The required output is the line that contains "exists n, r, w4, t, w5." and every line after it, each written out exactly, up to the end of the entries.

Collected data entries:
-=-=-=-=-

(** ** Finalizing *)

Lemma finalize_confirmation_run r outcome w x w' :
  cf_session_id r = session -> finalize_task_authority_confirmation root r outcome w = (x, w') ->
  match x with
  | Ok _ => held w (terminal (cf_confirmation_id r)) r /\
      (exists bytes t, to_vec outcome = Some bytes /\
        held w' (terminal (cf_confirmation_id r))
          (set_result (hex_encode (sha256 bytes)) (v ← jget outcome "success"; as_bool v)
             (to_rfc3339 t) r)) /\
      same_at (fun p => durable p /\ p <> terminal (cf_confirmation_id r)) w w'
  | Err _ => same_at durable w w'
  end.
Proof.
  intros Hsn Hrun. unfold finalize_task_authority_confirmation in Hrun. rewrite Hsn in Hrun.
  apply sm_bind_inv in Hrun as [(o & w1 & Hr & Hrun)|(e & Hr & ->)].
  2:{ apply (preserves_run _ _ _ _ _ (read_record_frame _ _)) in Hr. by apply same_same_at. }
  apply read_record_ok in Hr as [Hs Ho]. apply (same_same_at durable) in Hs as Hat.
  apply sm_bind_inv in Hrun as [(existing & w2 & [He%ok_or_ok ->]%sm_lift_ok & Hrun)|(e & [= _ <-] & ->)];
    [|done]. subst o.
  destruct (bool_decide_reflect (existing = r)) as [->|]; [|by injection Hrun as <- <-].
  apply sm_bind_inv in Hrun as [(bytes & w2 & [Hb%ok_or_ok ->]%sm_lift_ok & Hrun)|(e & [= _ <-] & ->)];
    [|done].
  apply sm_bind_inv in Hrun as [(t & w2 & [= <- <-] & Hrun)|(e & [=] & _)].
  apply write_private_json_run in Hrun; [|apply (terminal_durable root session)].
  destruct x as [u|]; [|intros p Hp; rewrite <-Hs; by apply Hrun].
  destruct Hrun as [Hheld Hw]. split_and!; [apply Ho|by exists bytes, (h_now (t_tick w1))|].
  intros p Hp. rewrite <-Hs. by apply Hw.
Qed.

(** ** Listing *)

Lemma read_receipts_frame {B} (f : string -> record -> SM Files (list B)) d s names :
  (forall path r, preserves same (f path r)) -> preserves same (read_receipts f d s names).
Proof.
  intros Hf. induction names as [|name names IH]; cbn [read_receipts]; frame.
  apply read_record_frame.
Qed.

Lemma list_receipts_frame {B} (f : string -> record -> SM Files (list B)) s :
  (forall path r, preserves same (f path r)) -> preserves same (list_receipts f root s).
Proof.
  intros Hf. unfold list_receipts. frame. by apply read_receipts_frame.
Qed.

Lemma read_receipts_ok {B} (f : string -> record -> SM Files (list B)) d s names w l w' b :
  (forall path r, preserves same (f path r)) ->
  read_receipts f d s names w = (Ok l, w') -> In b l ->
  exists name r w1 these w2, same w w1 /\ held w (fmt [d; "/"; name]) r /\
    validate_confirmation_record r s = Ok tt /\
    f (fmt [d; "/"; name]) r w1 = (Ok these, w2) /\ In b these.
Proof.
  intros Hf. revert w l. induction names as [|name names IH]; intros w l Hrun Hb;
    cbn [read_receipts] in Hrun; [inv_ok; by destruct Hb|].
  apply sm_bind_ok in Hrun as (u & w1 & Hsys & Hrun). apply sys_inv in Hsys as [-> _].
  destruct (negb _). { destruct (IH _ _ Hrun Hb) as (n & r & ?). by exists n, r. }
  apply sm_bind_ok in Hrun as (o & w1 & Hr & Hrun). apply read_record_ok in Hr as [Hs Ho].
  apply sm_bind_ok in Hrun as (these & w2 & Hthese & Hrun).
  apply sm_bind_ok in Hrun as (others & w3 & Hothers & Hrun). injection Hrun as <- <-.
  apply in_app_iff in Hb as [Hb|Hb].
  - destruct o as [r|]; [|by injection Hthese as <- <-]. destruct Ho as [Hh Hv].
    exists name, r, w1, these, w2. split_and!; done.
  - assert (same w w2) as Hs2.
    { etrans; [exact Hs|]. destruct o as [r|]; [|by injection Hthese as <- <-].
      exact (preserves_run _ _ _ _ _ (Hf _ _) Hthese). }
    destruct (IH _ _ Hothers Hb) as (n & r & w4 & t & w5 & Hs4 & Hh & Hrest).
    exists n, r, w4, t, w5. split; [by etrans|]. split; [|done]. by rewrite <-(stored_same _ _ _ Hs2).
Qed.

-=-=-=-=-

Answer to this task:
    exists n, r, w4, t, w5. split; [by etrans|]. split; [|done]. by rewrite <-(stored_same _ _ _ Hs2).
Qed.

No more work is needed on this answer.